Für Eurobonds spricht vor allem die Möglichkeit der Schuldenfinanzierung zu darstellbaren Zinsverpflichtungen dank der Bonitätsteilung finanzstarker Mitgliedstaaten. Eurobonds könnten grundsätzlich ein Mittel sein, um Eurostaaten mit geringer Bonität zu einer finanzierbaren Liquidität zu verhelfen und so den Staatsbankrott einzelner Mitgliedstaaten zu vermeiden. Die Auswirkungen des Staatsbankrotts einer großen europäischen Wirtschaftsnation und die Folgen für die anderen Mitgliedstaaten sind nicht absehbar und sollten deshalb vermieden werden. Als Ergänzung zu dem teilweise verbrauchten Volumen des ESM könnten Eurobonds mit bis zu einem Emissionsvolumen von einer Billion € einen großen finanziellen Beitrag leisten.

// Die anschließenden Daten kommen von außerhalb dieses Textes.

(* ===== verification/MountGuarantees.v ===== *)
(** * What reconciling the mounts guarantees

    Theorems about [Mounts]: after a reconciliation that succeeded the links are
    exactly those of the granted workspaces, nothing but links is touched, and a link
    whose target is gone is never repaired. *)
From S2P Require Import Prelude RustStr RustPath Io Json TypedFields Config OrchestratorFile OrchestratorError WorkspaceAccess Mounts.

Local Open Scope string_scope.
Local Open Scope list_scope.

Section guarantees.
Context (canonicalize : string → result io_error string).
Local Abbreviation reconcile_mount := (reconcile_mount_path canonicalize).
Local Abbreviation reconcile := (reconcile_orchestrator_shared_mounts canonicalize).

(** A link that leads to the directory: made for it, or found to point there. *)
Definition leads_to (m : mounts) (path target : string) : Prop :=
  ∃ t, m !! path = Some (Link t)
    ∧ (t = target ∨ ∃ actual, canonicalize t = Ok actual ∧ normalize_absolute_path actual = Ok target).
(** Only links come and go, and only at the paths given. *)
Definition only_links_change (paths : string → Prop) (m m' : mounts) : Prop :=
  ∀ path, (¬ paths path → m' !! path = m !! path)
    ∧ (m !! path = Some Occupied ↔ m' !! path = Some Occupied).
Lemma only_links_refl paths m : only_links_change paths m m.
Proof. by split. Qed.
Lemma only_links_trans paths m1 m2 m3 :
  only_links_change paths m1 m2 → only_links_change paths m2 m3 → only_links_change paths m1 m3.
Proof.
  intros H12 H23 path. destruct (H12 path) as [Hn1 Ho1], (H23 path) as [Hn2 Ho2]. split.
  - intros Hn. by rewrite Hn2, Hn1.
  - by rewrite Ho1, Ho2.
Qed.
Lemma only_links_mono (P Q : string → Prop) m m' :
  (∀ path, P path → Q path) → only_links_change P m m' → only_links_change Q m m'.
Proof. intros HPQ H path. destruct (H path) as [Hn Ho]. split; [|done]. auto. Qed.
Lemma link_insert (m : mounts) path t :
  m !! path ≠ Some Occupied → only_links_change (eq path) m (<[path := Link t]> m).
Proof.
  intros Hm p. unfold mounts in *. destruct (decide (path = p)) as [->|Hne].
  - rewrite lookup_insert_eq. by split.
  - by rewrite lookup_insert_ne.
Qed.
Lemma link_delete (m : mounts) path t :
  m !! path = Some (Link t) → only_links_change (eq path) m (delete path m).
Proof.
  intros Hm p. unfold mounts in *. destruct (decide (path = p)) as [->|Hne].
  - rewrite lookup_delete_eq, Hm. by split.
  - by rewrite lookup_delete_ne.
Qed.

Lemma wp_remove_symlink path t (Φ : result io_error () → mounts → Prop) m :
  m !! path = Some (Link t) → (∀ e, Φ (Err e) m) → Φ (Ok ()) (delete path m) →
  wp false (remove_symlink path) Φ m.
Proof.
  intros Hm He Ho. unfold remove_symlink. apply wp_bind, wp_attempt, wp_sys.
  - intros _ e. destruct (decide _); [|by apply wp_throw].
    apply wp_sys; [by intros|]. unfold fs_remove_dir. rewrite Hm. apply He.
  - unfold mount_remove_file. rewrite Hm. simpl. by apply wp_ret.
Qed.

Lemma wp_reconcile_mount occupied path target m :
  wp false (reconcile_mount occupied path target)
    (λ r m', only_links_change (eq path) m m' ∧ (r = Ok () → leads_to m' path target)) m.
Proof.
  unfold reconcile_mount_path, path_exists.
  assert (∀ m0, only_links_change (eq path) m m0 → (m0 !! path = None → m !! path ≠ Some Occupied) →
    wp false (io_map_err (IoErr path) (sys (create_symlink target path)))
      (λ r m', only_links_change (eq path) m m' ∧ (r = Ok () → leads_to m' path target)) m0) as Hcreate.
  { intros m0 H0 Hocc. apply wp_map_err, wp_sys; [by intros|]. unfold create_symlink.
    destruct (m0 !! path) as [e|] eqn:Hp; simpl; [by split|]. split.
    - eapply only_links_trans; [exact H0|]. apply link_insert. by rewrite Hp.
    - intros _. exists target. unfold mounts in *. rewrite lookup_insert_eq. split; [done|by left]. }
  assert (∀ exists_ : bool, (exists_ = false → True) →
    wp false (if negb exists_ then io_map_err (IoErr path) (sys (create_symlink target path)) else
       metadata ← io_map_err (IoErr path) (sys (symlink_metadata path));
       if negb (is_link metadata) then throw occupied else
       actual ← Io.attempt (sys (fs_canonicalize canonicalize path));
       if match (actual ← result_ok actual; result_ok (normalize_absolute_path actual)) with
          | Some actual => String.eqb actual target | None => false end
       then mret () else
       io_map_err (IoErr path) (remove_symlink path) ;;
       io_map_err (IoErr path) (sys (create_symlink target path)))
      (λ r m', only_links_change (eq path) m m' ∧ (r = Ok () → leads_to m' path target)) m) as Hrest.
  { intros [|] _; simpl; [|apply Hcreate; [apply only_links_refl|by intros ->]].
    apply wp_bind, wp_map_err, wp_sys; [by intros|]. unfold symlink_metadata.
    destruct (m !! path) as [e|] eqn:Hp; simpl; [|by split].
    destruct e as [t|]; simpl; [|by apply wp_throw].
    assert (∀ actual : result io_error string,
      match actual with Ok a => canonicalize t = Ok a | Err _ => True end →
      wp false (if match (actual ← result_ok actual; result_ok (normalize_absolute_path actual)) with
          | Some actual => String.eqb actual target | None => false end
        then mret () else
        io_map_err (IoErr path) (remove_symlink path) ;;
        io_map_err (IoErr path) (sys (create_symlink target path)))
      (λ r m', only_links_change (eq path) m m' ∧ (r = Ok () → leads_to m' path target)) m) as Hlast.
    { intros actual Ha. destruct (match _ with Some a => String.eqb a target | None => false end) eqn:Hpts.
      - apply wp_ret. split; [apply only_links_refl|]. intros _. exists t. split; [done|]. right.
        destruct actual as [a|e]; simpl in Hpts; [|done]. exists a. split; [done|].
        destruct (normalize_absolute_path a) as [n|e]; simpl in Hpts; [|done].
        by apply String.eqb_eq in Hpts as ->.
      - apply wp_bind, wp_map_err. eapply wp_remove_symlink; [done|by split|]. simpl.
        apply Hcreate; [by eapply link_delete|]. intros _. congruence. }
    apply wp_bind, wp_attempt, wp_sys; [by intros; apply Hlast|].
    unfold fs_canonicalize. rewrite Hp. simpl. apply Hlast. by destruct (canonicalize t). }
  apply wp_bind, wp_fmap, wp_attempt, wp_sys; [intros _ e; by apply (Hrest false)|].
  simpl. by apply Hrest.
Qed.
(* ===== verification/RoutingGuarantees.v ===== *)
(** * What routing guarantees

    Routing always comes back, answers whoever must be answered, reports the
    outcome of scheduled triggers, and leaves the queue to the queue worker. *)
From S2P Require Import Prelude RustStr RustPath Io Json QueueMessage QueueLifecycle QueueGuarantees Config OrchestratorFile OrchestratorError WorkspaceAccess RunStore WorkflowEngine EngineGuarantees SlackTarget Scheduler SchedulerGuarantees Selector SelectorGuarantees Transitions TransitionGuarantees Conversation Routing.

Local Open Scope string_scope.
Local Open Scope list_scope.

(** ** Who is answered *)
Definition replies (action : option RoutedSelectorAction) : Prop :=
  ∀ reason, action ≠ Some (RNoResponse reason).
Definition must_reply (inbound : IncomingMessage) : bool :=
  im_is_direct inbound || im_is_mentioned inbound.

Lemma validate_selector_result_same request r v :
  validate_selector_result request r = Ok v → v = r.
Proof.
  unfold validate_selector_result. intros [_ Hv]%seq_Ok. destruct (sr_status r); [|congruence].
  apply seq_Ok in Hv as [_ Hv]. congruence.
Qed.

(** ** The queue

    What a computation on the machine may do to the queues. *)
(** Only outgoing files appear, and the counter of requeue names stays. *)
Definition queue_grows (q q' : queue_fs) : Prop :=
  only_adds_outgoing q q' ∧ q_requeue_counter q' = q_requeue_counter q.
#[export] Instance queue_grows_preorder : PreOrder queue_grows.
Proof.
  split; [intros q; split; [apply only_adds_outgoing_refl|done]|].
  intros q1 q2 q3 [H1 C1] [H2 C2]. split; [by eapply only_adds_outgoing_trans|congruence].
Qed.
Definition queues_grow (m m' : machine) : Prop :=
  ∀ root, queue_grows (rt_queue (m root)) (rt_queue (m' root)).
#[export] Instance queues_grow_preorder : PreOrder queues_grow.
Proof.
  split.
  - intros m root. reflexivity.
  - intros m1 m2 m3 H1 H2 root. etrans; [apply H1|apply H2].
Qed.
Definition same_queue (r r' : runtime) : Prop := rt_queue r' = rt_queue r.
#[export] Instance same_queue_preorder : PreOrder same_queue.
Proof. split; [done|]. unfold same_queue. intros r1 r2 r3 H1 H2. congruence. Qed.

Lemma runtime_keeps_queue {E A} (m : IO runtime E A) root :
  evolves same_queue m → evolves queues_grow (at_root root m).
Proof.
  intros Hm. apply (evolves_zoom _ same_queue); [done|].
  intros s r Hr root'. unfold set_runtime. case_decide as Hroot; [|done].
  rewrite Hr, Hroot. reflexivity.
Qed.
Lemma on_runs_queue {E A} (m : IO run_store E A) : evolves same_queue (on_runs m).
Proof. by apply evolves_zoom_any. Qed.
Lemma on_sched_queue {E A} (m : IO sched_fs E A) : evolves same_queue (on_sched m).
Proof. by apply evolves_zoom_any. Qed.
Lemma on_turns_queue {E A} (m : IO conversations E A) : evolves same_queue (on_turns m).
Proof. by apply evolves_zoom_any. Qed.
Lemma on_artifacts_queue {E A} (m : IO (gmap string artifact) E A) :
  evolves same_queue (on_artifacts m).
Proof. by apply evolves_zoom_any. Qed.
#[export] Hint Resolve on_runs_queue on_sched_queue on_turns_queue on_artifacts_queue
  runtime_keeps_queue : direclaw.

(** ** Settled executions *)
Definition execution_settled (job_id execution_id : string) (s : sched_fs) : Prop :=
  ∃ state, sf_state s = Some (Parsed state)
    ∧ ∀ active, active ∈ ss_active_executions state →
        ¬ (ae_job_id active = job_id ∧ ae_execution_id active = execution_id).

Lemma wp_save_settled_state root state (Φ : result string () → sched_fs → Prop) s :
  (∀ e s', Φ (Err e) s') → (∀ s', sf_state s' = Some (Parsed state) → Φ (Ok ()) s') →
  wp false (save_state root state) Φ s.
Proof.
  intros He Ho. assert (∀ s1, wp false (io_map_err (fs_err "write" (scheduler_state_path root))
    (sys (put_state state))) Φ s1) as Hwrite.
  { intros s1. apply wp_map_err, wp_sys; [intros _ e; apply He|by apply Ho]. }
  apply wp_bind. destruct (path_parent _); [|apply wp_ret, Hwrite].
  apply wp_mkdir. intros [[]|e] s1 _; [apply Hwrite|apply He].
Qed.

(** A completion that succeeds has removed the execution from the active ones. *)
Lemma wp_complete_execution root to_string job_id execution_id ok now s :
  wp false (complete_execution root to_string job_id execution_id ok now)
    (λ r s', r = Ok () → execution_settled job_id execution_id s') s.
Proof.
  apply wp_bind. apply wp_any. intros [state|e] s1; [|done].
  apply wp_bind, wp_save_settled_state; [done|]. intros s2 Hs2.
  assert (∀ s', sf_state s' = sf_state s2 → execution_settled job_id execution_id s') as Hdone.
  { unfold execution_settled. intros s' ->. rewrite Hs2. eexists. split; [done|]. simpl. intros active Ha.
    by apply list_elem_of_filter in Ha as [Hn _]. }
  apply wp_bind, wp_attempt. eapply (wp_mono _ _ (λ _ s', sf_state s' = sf_state s2)).
  { apply wp_bind, wp_map_err, wp_sys; [by intros|]. simpl.
    destruct (sf_jobs s2 !! job_path root job_id) as [[job|]|]; simpl; [by apply wp_ret|by apply wp_throw|done]. }
  intros [job|e] s3 H3.
  - apply wp_bind, wp_persist_job; [done|]. intros s4 (_ & _ & _ & H4 & _).
    apply wp_bind, wp_persist_run_record; [done|]. intros s5 (_ & _ & _ & H5 & _).
    apply wp_event. intros s6 (_ & _ & _ & H6 & _) _. apply Hdone. congruence.
  - apply wp_event. intros s4 (_ & _ & _ & H4 & _) _. apply Hdone. congruence.
Qed.
(* ===== verification/WorkerRegistry.v ===== *)
(** * Health of the workers

    [src/src/runtime/worker_registry.rs]: the events the workers of the daemon
    send to their supervisor, the health record they are folded into, and the
    registry of worker states. *)
From S2P Require Import Prelude RustStr Io Json StatePaths.

Local Open Scope string_scope.

Inductive WorkerEvent :=
  | EvStarted (worker_id : string) (at_ : Z)
  | EvHeartbeat (worker_id : string) (at_ : Z)
  | EvError (worker_id : string) (at_ : Z) (message : string) (fatal : bool)
  | EvStopped (worker_id : string) (at_ : Z).
Definition event_worker (e : WorkerEvent) : string :=
  match e with
  | EvStarted id _ | EvHeartbeat id _ | EvError id _ _ _ | EvStopped id _ => id
  end.

Inductive WorkerKind :=
  | KQueueProcessor | KOrchestrator | KMemory | KChannelAdapter (channel : string) | KHeartbeat.
#[export] Instance WorkerKind_eq_dec : EqDecision WorkerKind.
Proof. solve_decision. Defined.

Inductive WorkerState := WStopped | WRunning | WError.
#[export] Instance WorkerState_eq_dec : EqDecision WorkerState.
Proof. solve_decision. Defined.

Record WorkerHealth := {
  wh_state : WorkerState;
  wh_last_heartbeat : option Z;
  wh_last_error : option string;
}.
Definition WorkerHealth_default : WorkerHealth :=
  {| wh_state := WStopped; wh_last_heartbeat := None; wh_last_error := None |}.

(** [workers.entry(id).or_default()], updated in place. *)
Definition update_health (worker_id : string) (f : WorkerHealth → WorkerHealth)
    (workers : list (string * WorkerHealth)) : list (string * WorkerHealth) :=
  map_insert worker_id
    (f (from_option id WorkerHealth_default (map_get worker_id workers))) workers.

(** [apply_worker_event(&mut workers, &mut active, event)]. *)
Definition apply_worker_event (event : WorkerEvent)
    (v : list (string * WorkerHealth) * gset string) :
    list (string * WorkerHealth) * gset string * option WorkerEventLog :=
  let '(workers, active) := v in
  match event with
  | EvStarted id now =>
      (update_health id (λ entry, {| wh_state := WRunning; wh_last_heartbeat := Some now;
                                     wh_last_error := wh_last_error entry |}) workers,
       active, Some {| el_level := "info"; el_event := "worker.started"; el_message := id |})
  | EvHeartbeat id now =>
      (update_health id (λ _, {| wh_state := WRunning; wh_last_heartbeat := Some now;
                                 wh_last_error := None |}) workers,
       active, None)
  | EvError id now message fatal =>
      (update_health id (λ _, {| wh_state := WError; wh_last_heartbeat := Some now;
                                 wh_last_error := Some message |}) workers,
       active, Some {| el_level := if fatal then "error" else "warn"; el_event := "worker.error";
                       el_message := id +:+ ": " +:+ message |})
  | EvStopped id now =>
      (update_health id (λ entry, {|
         wh_state := if decide (wh_state entry = WError) then WError else WStopped;
         wh_last_heartbeat := Some now; wh_last_error := wh_last_error entry |}) workers,
       active ∖ {[ id ]},
       Some {| el_level := "info"; el_event := "worker.stopped"; el_message := id |})
  end.

(** ** [WorkerRegistry]

    A [HashMap] from kinds to states. *)
Definition WorkerRegistry : Type := list (WorkerKind * WorkerState).
Definition registry_state (worker : WorkerKind) (r : WorkerRegistry) : option WorkerState :=
  snd <$> find (λ entry, bool_decide (entry.1 = worker)) r.
Definition register (worker : WorkerKind) (r : WorkerRegistry) : WorkerRegistry :=
  match registry_state worker r with Some _ => r | None => (worker, WStopped) :: r end.
(** [if let Some(state) = workers.get_mut(worker) { *state = .. }] *)
Definition set_worker_state (state : WorkerState) (worker : WorkerKind) (r : WorkerRegistry) :
    WorkerRegistry :=
  map (λ entry, if bool_decide (entry.1 = worker) then (worker, state) else entry) r.
Definition registry_start : WorkerKind → WorkerRegistry → WorkerRegistry := set_worker_state WRunning.
Definition registry_stop : WorkerKind → WorkerRegistry → WorkerRegistry := set_worker_state WStopped.
Definition registry_fail : WorkerKind → WorkerRegistry → WorkerRegistry := set_worker_state WError.
(* ===== verification/QueueWorker.v ===== *)
(** * The queue worker

    The first half of [src/src/runtime/queue_worker.rs]: what happens to one
    claimed message ([process_claimed_message]), the claiming of messages, and
    the worker loop with its threads as a step relation.  A thread's work is one
    step, at any moment between its start and the receipt of its completion. *)
From S2P Require Import Prelude RustStr RustPath Io Json QueueMessage QueueScheduler QueueLifecycle Recovery Config OrchestratorFile OrchestratorError WorkspaceAccess RunStore WorkflowEngine SlackTarget Scheduler Selector Transitions Conversation RunReplies Routing WorkerRegistry.
From Stdlib Require Import Ascii.

Local Open Scope string_scope.
Local Open Scope list_scope.

Definition QUEUE_MAX_CONCURRENCY : nat := 4.
Definition QUEUE_MIN_POLL_MS : Z := 100.
Definition QUEUE_MAX_POLL_MS : Z := 1000.

Record ScopedClaimedMessage := { sc_queue_paths : QueuePaths; sc_claimed : ClaimedMessage }.
Record QueueTaskCompletion := { qc_key : OrderingKey; qc_error : option string }.

Definition QueueError_display (e : QueueError) : string :=
  match e with
  | QIo path source => "queue io error at " +:+ path +:+ ": " +:+ ioe_display source
  | QParse path source => "invalid queue payload in " +:+ path +:+ ": " +:+ source
  end.

Definition queue_max_requeue_attempts (env_value : option string) : Z :=
  match env_value ≫= parse_u32 with
  | Some value => if bool_decide (0 < value)%Z then value else 3
  | None => 3
  end.

Definition collect_orchestrator_queue_paths (settings : Settings) :
    result string (list QueuePaths) :=
  for_fold (λ paths orchestrator_id,
    root ← map_err ConfigError_display (resolve_orchestrator_runtime_root settings orchestrator_id);
    Ok (paths ++ [from_state_root root])) (map_keys (s_orchestrators settings)) [].

(** ** Where a reply goes *)
Definition resolve_outbound_slack_target
    (decode_envelope : string → result string ScheduledTriggerEnvelope) (settings : Settings)
    (inbound : IncomingMessage) : result string (option SlackTargetRef) :=
  if String.eqb (im_channel inbound) "slack" then
    channel_profile_id ← ok_or "slack message missing channel_profile_id"
                           (im_channel_profile_id inbound);
    conversation_id ← ok_or "slack message missing conversation_id" (im_conversation_id inbound);
    Some <$> slack_target_from_conversation channel_profile_id conversation_id
  else if String.eqb (im_channel inbound) "scheduler" then
    envelope ← parse_trigger_envelope decode_envelope (im_message inbound);
    slack_target ← match te_target_ref envelope with
                   | Some value => parse_slack_target_ref value "targetRef"
                   | None => Ok None
                   end;
    validate_profile_mapping settings (te_orchestrator_id envelope) slack_target ;;
    Ok slack_target
  else Ok None.

Record OutboundContext := {
  oc_channel : string;
  oc_channel_profile_id : option string;
  oc_conversation_id : option string;
  oc_target_ref : option Value;
}.
Definition outbound_context (inbound : IncomingMessage) (target : option SlackTargetRef) :
    OutboundContext :=
  match target with
  | Some target =>
      {| oc_channel := "slack";
         oc_channel_profile_id := Some (st_channel_profile_id target);
         oc_conversation_id := Some
           (match st_posting_mode target with
            | ChannelPost => st_channel_id target
            | ThreadReply => st_channel_id target +:+ ":" +:+ from_option id "" (st_thread_ts target)
            end);
         oc_target_ref := Some (slack_target_ref_to_value target) |}
  | None =>
      {| oc_channel := im_channel inbound;
         oc_channel_profile_id := im_channel_profile_id inbound;
         oc_conversation_id := im_conversation_id inbound; oc_target_ref := None |}
  end.
Definition outbound_context_for_inbound
    (decode_envelope : string → result string ScheduledTriggerEnvelope) (settings : Settings)
    (inbound : IncomingMessage) : OutboundContext :=
  outbound_context inbound
    (match resolve_outbound_slack_target decode_envelope settings inbound with
     | Ok target => target
     | Err _ => None
     end).

Definition outgoing_message (inbound : IncomingMessage) (ctx : OutboundContext)
    (message agent message_id : string) (timestamp : Z) : OutgoingMessage := {|
  om_channel := oc_channel ctx; om_channel_profile_id := oc_channel_profile_id ctx;
  om_sender := im_sender inbound; om_message := message;
  om_original_message := im_message inbound; om_timestamp := timestamp;
  om_message_id := message_id; om_agent := agent;
  om_conversation_id := oc_conversation_id ctx; om_target_ref := oc_target_ref ctx;
  om_files := []; om_workflow_run_id := im_workflow_run_id inbound;
  om_workflow_step_id := im_workflow_step_id inbound |}.

(** [responses.into_iter().enumerate().map(..)], from number [index] on. *)
Fixpoint reply_messages (inbound : IncomingMessage) (ctx : OutboundContext) (now : Z)
    (index : Z) (responses : list (string * string)) : list OutgoingMessage :=
  match responses with
  | [] => []
  | (message, agent) :: responses =>
      outgoing_message inbound ctx message agent (im_message_id inbound) (i64_sat_add now index)
        :: reply_messages inbound ctx now (index + 1) responses
  end.

(** [let _ = append_outbound_turn(..)] when the message has a conversation. *)
Definition record_outbound_turn {E} (root : string) (m : OutgoingMessage) : IO runtime E () :=
  match om_channel_profile_id m, om_conversation_id m with
  | Some channel_profile_id, Some conversation_id =>
      _ ← attempt (on_turns (append_outbound_turn root channel_profile_id conversation_id
            (om_message_id m) (om_timestamp m) (om_agent m) (om_message m)
            (om_workflow_run_id m) (om_workflow_step_id m)));
      mret ()
  | _, _ => mret ()
  end.

Section worker.
Context `{StepExecutor, MemoryService}.
Context (sha256 : string → list Z).
Context (parse_incoming : string → result string IncomingMessage)
  (parse_outgoing : string → result string OutgoingMessage)
  (encode_outgoing : OutgoingMessage → string)
  (encode_dead_letter : Z → Z → string → string → IncomingMessage → string)
  (is_file : string → bool).
Context (local_runtime : option LocalModel).
Context (canonicalize : string → result io_error string).
Context (from_path : string → result ConfigError OrchestratorConfig).
Context (decode_envelope : string → result string ScheduledTriggerEnvelope).
Context (json_to_string json_to_string_pretty : Value → string).
Context (decode_selector_result : string → result string SelectorResult)
  (encode_selector_result : SelectorResult → string).
Context (catalog : list (string * FunctionSchema)).
Context (execute_function : string → JMap → option string →
           IO run_store OrchestratorError Value).
Context (sample : nat → result string Z).
Context (next_attempt : SelectorRequest → OrchestratorConfig → Z →
           world run_store → world run_store * option string).
Context (settings : Settings).
Context (max_requeue_env : option string).

Local Abbreviation enqueue_reply root paths message :=
  (at_root root (on_queue (io_map_err QueueError_display
     (enqueue_outgoing encode_outgoing is_file paths message)))).

Definition resolve_active_conversation_runs (root : string) (payload : IncomingMessage) :
    IO run_store string (gmap (string * string) string) :=
  match im_channel_profile_id payload, im_conversation_id payload with
  | Some channel_profile_id, Some conversation_id =>
      latest ← attempt (latest_run_for_conversation root channel_profile_id conversation_id false);
      mret (match latest with
            | Ok (Some run) => {[ (channel_profile_id, conversation_id) := wr_run_id run ]}
            | _ => ∅
            end)
  | _, _ => mret ∅
  end.

Definition enqueue_workflow_selection_ack (paths : QueuePaths) (inbound : IncomingMessage)
    (workflow_id : string) : IO machine string () :=
  target ← lift (resolve_outbound_slack_target decode_envelope settings inbound);
  now ← read_clock;
  let outgoing := outgoing_message inbound (outbound_context inbound target)
    ("Actioning workflow " +:+ workflow_id +:+ "...") "orchestrator"
    (im_message_id inbound +:+ "-workflow-ack") now in
  at_root (qp_root paths) (record_outbound_turn (qp_root paths) outgoing) ;;
  enqueue_reply (qp_root paths) paths outgoing ;;
  mret ().

Definition enqueue_dead_letter_failure_notification (paths : QueuePaths)
    (inbound : IncomingMessage) (failure_attempt : Z) (queue_error : string) :
    IO machine string () :=
  let root := qp_root paths in
  latest_run ← at_root root (on_runs (io_map_err error_display
    (latest_run_for_source_message_id root (im_message_id inbound))));
  attempts ← match latest_run with
             | Some run => at_root root (on_runs (step_attempts_by_time root (wr_run_id run)))
             | None => mret []
             end;
  now ← read_clock;
  enqueue_reply root paths (outgoing_message inbound
    (outbound_context_for_inbound decode_envelope settings inbound)
    (render_dead_letter_failure_message latest_run attempts failure_attempt queue_error)
    "orchestrator" (im_message_id inbound) now) ;;
  mret ().

(** The closure given to the router. *)
Definition on_workflow_selected (scoped : ScopedClaimedMessage) (workflow_id : string)
    (workflow_step_count : nat) : IO machine OrchestratorError () :=
  if (1 <? workflow_step_count)%nat then
    io_map_err ConfigErr (enqueue_workflow_selection_ack (sc_queue_paths scoped)
      (cm_payload (sc_claimed scoped)) workflow_id)
  else mret ().

Definition route_claimed (scoped : ScopedClaimedMessage) :
    IO machine OrchestratorError (option RoutedSelectorAction) :=
  let root := qp_root (sc_queue_paths scoped) in
  let inbound := cm_payload (sc_claimed scoped) in
  active ← io_map_err (λ _, SelectorValidation "")
    (at_root root (on_runs (resolve_active_conversation_runs root inbound)));
  now ← read_clock;
  process_queued_message_with_runner_binaries_and_hook local_runtime canonicalize from_path
    decode_envelope json_to_string decode_selector_result encode_selector_result
    execute_function sample next_attempt settings inbound now active (v1_defaults catalog)
    (on_workflow_selected scoped).

(** The [Err(err)] arm: the message goes back or is given up. *)
Definition settle_failure (scoped : ScopedClaimedMessage) (err : OrchestratorError) :
    IO machine string (option ()) :=
  let paths := sc_queue_paths scoped in
  let error_text := error_display err in
  let max_requeue_attempts := queue_max_requeue_attempts max_requeue_env in
  failure_result ← attempt (at_root (qp_root paths) (on_queue
    (requeue_or_dead_letter_failure sha256 encode_dead_letter paths (sc_claimed scoped)
       max_requeue_attempts error_text)));
  match failure_result with
  | Ok (Requeued requeued) =>
      throw (String.concat "" [error_text; " (requeued attempt "; fmt_int (rm_attempt requeued);
        " of max "; fmt_int max_requeue_attempts; ")"])
  | Ok (DeadLettered name attempt_no) =>
      let path := path_join (qp_failed paths) name in
      notified ← attempt (enqueue_dead_letter_failure_notification paths
        (cm_payload (sc_claimed scoped)) attempt_no error_text);
      match notified with
      | Ok _ => throw (String.concat "" [error_text; " (dead-lettered after attempt ";
                  fmt_int attempt_no; "; path="; path; ")"])
      | Err notify_err => throw (String.concat "" [error_text; " (dead-lettered after attempt ";
                  fmt_int attempt_no; "; path="; path;
                  "; additionally failed to enqueue failure notification: "; notify_err; ")"])
      end
  | Err queue_err =>
      throw (String.concat "" [error_text; " (additionally failed to handle queue failure: ";
        QueueError_display queue_err; ")"])
  end.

… mit den Nachteilen der Eurobonds

(1) Während der ESM seine Hilfsmaßnahmen an wirtschaftspolitische Reformbedingungen knüpft, müssen finanzschwache Länder bei Eurobonds keine Verpflichtung zur Verbesserung der Haushaltssituation eingehen.

(2) Finanzstarke Länder – u.a. auch Deutschland – sehen Eurobonds auch deshalb kritisch, weil die Funktionsweise auf ihrer guten Bonität aufbaut und die Gläubiger auf ihre Stärke im Haftungsverbund beim Ausfall eines oder mehrerer Staaten vertrauen.

(3) Rechtlich spricht vor allem die im Vertrag von Lissabon (Art. 125 AEUV) festgeschriebene „No-Bailout-Klausel“ dagegen. Danach ist eine Haftung der EU für die Verbindlichkeiten einzelner Mitgliedstaaten ausgeschlossen.

Fazit: Aufgrund der Tatsache, dass die rechtliche und organisatorische Ausgestaltung noch nicht einmal grundlegend verhandelt bzw. konzipiert ist, dürfte eine kurzfristige Ausgabe von Eurobonds unwahrscheinlich sein. Letztlich wird die Beschlussfassung über die Einführung von Eurobonds eine politische Entscheidung sein und stark vom Ausmaß der Staatsverschuldung einzelner Länder und der Geschwindigkeit der wirtschaftlichen Rehabilitation abhängen.